Katelynn, 31, of Northeast Philadelphia, wasn’t feeling well on Sept. 14 as she was working out at Fusion Gym on Grant Avenue. A friend decided to take her to an urgent care center, but she collapsed before entering the facility.
A rescue squad took her to Jefferson Torresdale Hospital, where she was quickly diagnosed with a brain bleed. An aneurysm near the stem of the brain led to the hemorrhage.
Katelynn spent about a month at Jefferson Hospital for Neuroscience, 9th and Walnut streets, including three weeks in the intensive care unit.
Next, she went to Deer Meadows for skilled nursing, then to MossRehab before being released on April 15 to her dad’s house in Croydon.
A St. Mary Medical Center nurse and physical, occupational and speech therapists work with Katelynn. The plan is for her to become an outpatient at MossRehab, once the coronavirus pandemic eases.
Katelynn has a long way to go, but her loved ones are optimistic about her long-term recovery.
“The doctors at Moss say there is a very good possibility she’ll get back on her feet,” said John Dorety, her dad.
Katelynn’s family and friends can’t crowd into her dad’s house to offer her their love and best wishes, but they can show their support in other ways.
On Saturday, April 25, more than 50 cars drove by John’s house on Harris Avenue. Katelynn was outside, watching family and friends honk their horns, wave, hold signs and shout words of support. Some dropped off cards and gifts.
April 25 was sunny, and the day became brighter for Katelynn and her family and friends. There was a time when medical professionals thought she would not make it.
“She’s a special girl. She’s a miracle, without a doubt,” said Janice Dorety, her aunt.
Kaitlynn, a 2007 graduate of Archbishop Ryan High School, has worked in Municipal Court for 13 years.
John thanked Municipal Court President Judge Pat Dugan for helping to organize the drive-by. He also thanked Joe and Pat McDermott and their daughter, Moira, a very good friend of Katelynn, for setting up the caravan. The McDermotts have also helped complete some of Katelynn’s medical paperwork, her dad said.
John and his wife, Kris, own a business that she has stepped back from to care for Katelynn. A wheelchair-accessible ramp has been installed outside the house.
Sue Dorety, Katelynn’s mom, describes her daughter as someone who loves life and always has fun. It’s been a long 7½ months for Katelynn, but her mom said she is doing as well as can be expected.
“She’s been a fighter, from the beginning to now,” she said. “And she hasn’t lost her spunk.”

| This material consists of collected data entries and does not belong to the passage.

(* ===== verification/Prelude.v ===== *)
(** * Mykonos: a verification library for the kernel

    Mykonos is a kernel for x86-64 in C++ ([src/kernel]). This library models
    the kernel's own code, file by file, and proves what its parts promise to
    each other. Definitions keep the names of the source; each file's opening
    comment names the sources it models.

    ** The parts and how they interact

    The boot loader's information is parsed into the map of free physical
    memory ([Mbi], on [MemoryBlock]); the page tables ([Paging]) and the heap
    of the kernel ([Kmalloc]) give out that memory; arrays and queues live on
    the heap ([Vector], [TaskQueue]); the scheduler switches tasks ([Scheduler];
    on several processors [Smp]) and the blocking primitives put tasks to sleep and wake them ([Sync],
    [Completions], [Messages]). All of them are protected by [Spinlock]. The console ([Console]) prints on the
    frame buffer ([Display]); files are reached through handles ([Vfs]) on file
    systems, of which the RAM disk is one ([Initramfs]); [Handles] counts them. [Acpi] reads the
    firmware's tables, which give the interrupt controllers ([Apic]), the timers
    ([Hpet]) and the configuration space of devices ([Pcie]); [Irq] dispatches
    interrupts, [Processors] runs code on other CPUs, [DeviceTree] loads
    drivers, each in a thread. [Kstart] and [Boot] put the start of the machine
    together: [Kstart.kstart_memory] takes the boot information to the state
    that the theorems of [Paging] and [Kmalloc] start from, and
    [Messages.kstartThreads_ready] takes the first tasks to the state that the
    theorems of [Scheduler] and [Sync] about one processor start from.

    ** The files

    - [Prelude]: words, outcomes, step relations, tactics.
    - [Spinlock]: [spinlock.h], [cpu.h]. One CPU's view ([acquire], [release])
      and the interleaving of all memory accesses of any number of CPUs: mutual
      exclusion, and each CPU's interrupt flag is restored.
    - [MemoryBlock]: [memoryBlock.cpp]. Allocate, return, add and reserve on
      the array of 256 ranges; no address is ever free twice or given out
      twice, over any history of operations.
    - [Paging]: [pageTables.h], [paging.cpp], [pageTableInit.cpp],
      [physicalMemory.cpp]. Four levels of tables in memory reached through the
      recursive window; the invariant of the tree, and that mapping and
      unmapping change one translation.
    - [Kmalloc]: [kmalloc.cpp], [virtualMemory.cpp], [stacks.h]. Allocation,
      mapping of device memory, unmapping with the invalidation on all CPUs,
      [kmalloc] and [kfree].
    - [Strings]: [copying.cpp], [string.cpp], [string.h], [iterator.h].
    - [Vector]: [vector.h] on an explicit heap of arrays; every sequence of
      operations is that of a list.
    - [TaskQueue]: [controlBlock.h], [taskQueue.h]; intrusive queues refine
      lists.
    - [Scheduler]: [scheduler.cpp], [threadCreator.cpp]; [yield] implements an
      abstract scheduler, runs tasks round robin, and slices are exact.
    - [Sync]: [mutex.cpp], [completion.cpp], [queue.h], [cleaner.cpp],
      [threadDestroyer.cpp]; safety of the mutex over all interleavings on one
      processor, and where signalling and queues go wrong.
    - [Smp]: [yield] of [scheduler.cpp] on all processors, one access at a
      time: no task runs twice and none is lost, as long as tasks are woken
      after they have left their processor; and what goes wrong otherwise.
    - [Completions]: [completion.cpp] between tasks of equal priority, over all
      interleavings on one processor.
    - [Messages]: the queue of [queue.h] with any number of producers and one
      consumer and the threads that end ([threadDestroyer.cpp],
      [cleaner.cpp]), as step relations over the operations of [Sync]; the
      first tasks of [startup.cpp].
    - [Vfs], [Initramfs]: [fs.h], [fsProvider.h], [vfs.cpp], [initramfs.cpp]. A
      file system is an instance of the class [FsProvider]; the errors of
      handles, the parsing of the archive, reading.
    - [Handles]: histories of file handles over the operations of [Vfs], from
      the unmounted root on. File systems enter through the class [FsEdits],
      which [Initramfs] has: what they may do to nodes. Since [Initramfs] lists a
      directory again each time ([Handles.handle_dangles]), the children of a
      directory move; locations follow the nodes.
    - [Display], [Console]: [frameBuffer.cpp], [psfRenderer.cpp],
      [stringWriter.cpp], [console.cpp], [printf.cpp], [kpanic.cpp]. The class
      [TextDisplay] with its laws stands between the two; the console refines a
      text terminal.
    - [Printf]: what a format and its arguments stand for, and that [printf]
      of [Console] prints it.
    - [Mbi]: [mbi.cpp]. The memory map after parsing keeps clear of the
      kernel, the RAM disk and low memory.
    - [Acpi]: [tables.cpp], [rsdt.cpp], [madt.cpp], [hpet.cpp], [mcfg.cpp].
      Loading the tree of tables, the mappings it leaves, and when parsing ends.
    - [Apic]: [apic.h], [apic.cpp], [mmio.h], [pic.cpp]. The class [Mmio] is
      the world of devices; [IoApicLaws] is what an I/O APIC does. Interrupts
      are routed to exactly the entry asked for.
    - [Hpet]: [hpet.h], [hpet.cpp], [apicTimer.cpp]. [HpetLaws] is a counter
      that runs; waits end, and when they cannot.
    - [Irq]: [idt.h], [interrupts.cpp], [interruptHandlers.cpp],
      [exceptionHandlers.cpp]. The gates, and that handlers run in the order of
      registration.
    - [Processors]: [processors.cpp], [smp.cpp]. Mailboxes as a step relation;
      every call runs once before it returns, and two that cross never return.
    - [Shootdown]: [memory::unmapMemory] interleaved with the other CPUs, on the
      calls of [Processors]: no CPU keeps a translation, although the frames
      are given back too early; with no other caller it ends on every schedule.
    - [Pcie]: [pcie.h], [pcieBars.cpp], [pcieTree.cpp], XHCI. [PcieConfig] and
      [BarLaws] are what functions and their address registers do. The scan of a
      segment that begins at bus 0 finds exactly the functions with a driver;
      mapping a region restores its register.
    - [Layout]: the structures shared with the boot loader, the firmware,
      devices and the assembly code, placed by the rules of the System V ABI;
      the numeric offsets of [Mbi], [Acpi] and [Pcie] are those of the members.
    - [DeviceTree]: [tree.h], [tree.cpp], [acpiTree.cpp]. The linked tree and
      the threads that load it; loading completes bottom up, without deadlock.
    - [Boot]: [startup.cpp]. The start from the check of CPU features
      ([cpuidCheck.cpp]) on, the trampoline in low memory, the stacks of the
      other CPUs, the barriers of [kRun] and the reading of its test file.
    - [Kstart]: the first half of [kstart] in [startup.cpp], on [Mbi],
      [MemoryBlock], [Paging] and [Kmalloc].

    ** State, effects and integers

    State is passed explicitly: records for structs, [gmap]s from addresses for
    objects reached by pointers, functions from addresses for byte memory, lists
    for arrays. Fallible code returns [outcome]: [Panic] is [kpanic], [Fault]
    a null, dangling or out-of-range access, [Hang] a loop that does not end.
    Concurrency is a step relation with one step for each access to shared
    state, reached states by [star], invariants by [star_invariant]. Machine
    integers are [Z] with [wrap] where the code can wrap. Devices are a type
    of worlds with accesses ([Mmio]); what the code relies on is a class of
    laws, and an instance shows that each class can hold.

    ** Fuel

    Loops whose number of turns depends on data take fuel, and running out is
    [Hang]. Theorems give the fuel that is enough: the number of entries of a
    table ([Acpi.madt_parsed]), of tags ([Mbi.parseMbi_safe]), of headers of
    an archive ([Initramfs.archive_parsed]), the number of reads of a clock
    ([Hpet.wait_terminates]); array loops use the length of the array.

    ** Not modelled

    The assembly files (entry, trampoline, context switch, entry of
    interrupts), the instructions behind [cpu.h], [mmio.h] and [ioPorts.h], the
    tests and the build files. The memory read by
    [Acpi] is reached at its physical address, with the mappings as a list
    that [memory::mapAddress] and [memory::unmapMemory] change; these two are
    modelled in full in [Kmalloc]. In [Processors] a callback is its call; in
    [DeviceTree] a completion is one step, in full it is in [Sync]. The start of
    a CPU is assumed to add one to the counter of CPUs where [Boot] says so.

    The states of [Smp] do not hold the stacks on which [registers.S] runs
    ([Smp.stack_in_use] shows where that matters).

    ** Plan

    What is left: the blocking calls between tasks of different priority, where
    [signalComplete] can yield with its lock held ([Sync.blocking_hazards]); and
    on several processors, where the code wakes tasks that have not left their
    processor ([Smp.early_wake]), so that safety needs a change of the code. *)

From Stdlib Require Import ZArith Lia String.
From stdpp Require Import base tactics numbers list list_numbers.

Open Scope Z_scope.

(** ** Machine words *)

(** Unsigned wrap-around at [n] bits: the value an [n]-bit unsigned C++
    integer holds after storing the mathematical result [x]. *)
Definition wrap (n x : Z) : Z := x mod 2 ^ n.

Abbreviation u8 := (wrap 8).
Abbreviation u16 := (wrap 16).
Abbreviation u32 := (wrap 32).
Abbreviation u64 := (wrap 64).

(** ** Outcomes of kernel code

    [Ok] is a normal return; [Panic] is [kpanic]; [Fault] is a CPU
    exception (null or unmapped access); [Hang] is a loop that never ends
    (spinning on a lock nobody will release, [hlt] for ever) or an
    exhausted bound. *)
Inductive outcome (A : Type) : Type :=
| Ok (a : A)
| Panic (msg : string)
| Fault
| Hang.
Arguments Ok {A} a.
Arguments Panic {A} msg.
Arguments Fault {A}.
Arguments Hang {A}.

Definition obind {A B} (x : outcome A) (f : A -> outcome B) : outcome B :=
  match x with
  | Ok a => f a
  | Panic m => Panic m
  | Fault => Fault
  | Hang => Hang
  end.

Declare Scope kernel_scope.
Delimit Scope kernel_scope with kernel.
Open Scope kernel_scope.

Notation "'let!' x := e1 'in' e2" :=
  (obind e1 (fun x => e2))
    (at level 10, x name, e1 at level 200, e2 at level 200) : kernel_scope.
Notation "'let!' ' p := e1 'in' e2" :=
  (obind e1 (fun x => match x with p => e2 end))
    (at level 10, p pattern, e1 at level 200, e2 at level 200) : kernel_scope.

Definition is_ok {A} (x : outcome A) : bool :=
  match x with Ok _ => true | _ => false end.

(** An option whose absence is a CPU fault. *)
Definition of_option {A} (o : option A) : outcome A :=
  match o with Some a => Ok a | None => Fault end.

(** ** Step relations *)

(** Reflexive transitive closure, used by every state machine below. *)
Inductive star {A} (R : A -> A -> Prop) : A -> A -> Prop :=
| star_refl a : star R a a
| star_step a b c : R a b -> star R b c -> star R a c.

(** ** Automation *)

Create HintDb kernel.

(** Case analysis on the comparisons of the goal. *)
Ltac zcase :=
  repeat match goal with
  | |- context [Z.ltb ?a ?b] => destruct (Z.ltb_spec a b)
  | |- context [Z.leb ?a ?b] => destruct (Z.leb_spec a b)
  | |- context [Z.eqb ?a ?b] => destruct (Z.eqb_spec a b)
  end.

(** The same in the hypotheses. *)
Ltac zcase_in H :=
  repeat match type of H with
  | context [Z.ltb ?a ?b] => destruct (Z.ltb_spec a b)
  | context [Z.leb ?a ?b] => destruct (Z.leb_spec a b)
  | context [Z.eqb ?a ?b] => destruct (Z.eqb_spec a b)
  end.

(** Take a computation that returned [Ok] apart, one bind at a time. *)
Ltac inv_ok :=
  repeat match goal with
  | H : Ok _ = Ok _ |- _ => injection H as H; subst
  | H : Panic _ = Ok _ |- _ => discriminate H
  | H : Fault = Ok _ |- _ => discriminate H
  | H : Hang = Ok _ |- _ => discriminate H
  | H : obind ?x _ = Ok _ |- _ =>
      let E := fresh "E" in
      destruct x eqn:E; cbn [obind] in H; try discriminate H
  | p : (_ * _)%type |- _ => destruct p
  end.

(** Linear arithmetic with division and remainder by constants. *)
Ltac dlia := Z.to_euclidean_division_equations; lia.

(** ** Lemmas on words *)

Lemma wrap_small n x : 0 <= x < 2 ^ n -> wrap n x = x.
Proof. intros H. unfold wrap. now apply Z.mod_small. Qed.

Lemma wrap_range n x : 0 <= n -> 0 <= wrap n x < 2 ^ n.
Proof. intros H. unfold wrap. apply Z.mod_pos_bound. lia. Qed.

Lemma wrap_wrap n x : 0 <= n -> wrap n (wrap n x) = wrap n x.
Proof. intros H. apply wrap_small, wrap_range, H. Qed.

Lemma u64_range x : 0 <= u64 x < 18446744073709551616.
Proof. apply (wrap_range 64 x). lia. Qed.

Lemma u64_small x : 0 <= x < 18446744073709551616 -> u64 x = x.
Proof. apply (wrap_small 64 x). Qed.

Lemma wrap_add_l n a b : wrap n (wrap n a + b) = wrap n (a + b).
Proof. unfold wrap. apply Zplus_mod_idemp_l. Qed.

Lemma u32_range x : 0 <= u32 x < 4294967296.
Proof. apply (wrap_range 32 x). lia. Qed.

Lemma u32_small x : 0 <= x < 4294967296 -> u32 x = x.
Proof. apply (wrap_small 32 x). Qed.

(** Remove the wrap-arounds that lose nothing, innermost first. *)
Ltac unwrap :=
  repeat match goal with
  | |- context [wrap 64 ?x] =>
      lazymatch x with context [wrap 64 _] => fail | _ => rewrite (u64_small x) by lia end
  | |- context [wrap 32 ?x] =>
      lazymatch x with context [wrap 32 _] => fail | _ => rewrite (u32_small x) by lia end
  end.

#[export] Hint Resolve wrap_range u64_range u32_range : kernel.

(** A decidable fact about the small numbers, by trying them all. *)
Lemma forall_below (P : Z -> bool) n : forallb P (seqZ 0 n) = true -> forall v, 0 <= v < n -> P v = true.
Proof. rewrite forallb_forall. intros H v Hv. apply H, list_elem_of_In, elem_of_seqZ. lia. Qed.

(** ** Lemmas on outcomes and steps *)

(** What a run shows of its result, without its result. *)
Definition observe {A B} (x : outcome A) (f : A -> B) : option B := match x with Ok a => Some (f a) | _ => None end.

Lemma outcome_observed {A B} (x : outcome A) (f : A -> B) b : observe x f = Some b -> exists a, x = Ok a /\ f a = b.
Proof. destruct x as [a| | |]; cbn; intros H; try discriminate H. injection H as H. now exists a. Qed.

Lemma obind_ok {A B} (x : outcome A) (f : A -> outcome B) b :
  obind x f = Ok b <-> exists a, x = Ok a /\ f a = Ok b.
Proof. split; [destruct x; intros H; try discriminate H; eauto | by intros (a & -> & H)]. Qed.

Lemma obind_assoc {A B C} (x : outcome A) (f : A -> outcome B) (g : B -> outcome C) :
  obind (obind x f) g = obind x (fun a => obind (f a) g).
Proof. now destruct x. Qed.

Lemma star_one {A} (R : A -> A -> Prop) a b : R a b -> star R a b.
Proof. intros H. eapply star_step; [exact H | apply star_refl]. Qed.

Lemma star_trans {A} (R : A -> A -> Prop) a b c : star R a b -> star R b c -> star R a c.
Proof. induction 1 as [|x y z Hxy _ IH]; intros Hc; [done|]. eapply star_step; eauto. Qed.

(** Rule induction in the form every invariant proof uses. *)
Lemma star_invariant {A} (R : A -> A -> Prop) (I : A -> Prop) :
  (forall a b, I a -> R a b -> I b) -> forall a b, star R a b -> I a -> I b.
Proof. intros Hstep a b. induction 1; eauto. Qed.

#[export] Hint Resolve star_refl star_one : kernel.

Katelynn is the younger of John’s two daughters, and she is known as daddy’s little girl. Her dad said she has more good days than bad days.
“She’s the toughest kid I know,” he said. “I don’t know anybody else who could get through this.”
Katelynn’s loved ones have adopted the motto, “Kate’s Fight is Our Fight.” In addition to the drive-by, they organized two fundraisers: a Zumbathon in November at the Northeast Racquet Club & Fitness Center and a benefit in January at the Emerald Room in the Far Northeast that attracted 450 people.
Katelynn’s family and friends hope she recovers to the point where she can soon enjoy some of her favorite activities, such as going to the shore, jet skiing and attending drag racing competitions.
Katelynn also has a loyal Municipal Court family. The drive-by was attended by Judges Dugan, Joffie Pittman, Marissa Brumbach, Christine Hope and Brad Moss, along with dozens of court employees and supervisors.
“Katelynn is a courageous fighter who has beaten tremendous odds to be where she is today. Municipal Court is looking forward to the day she returns to work. We love and miss her but we are so proud of her courage,” Dugan said.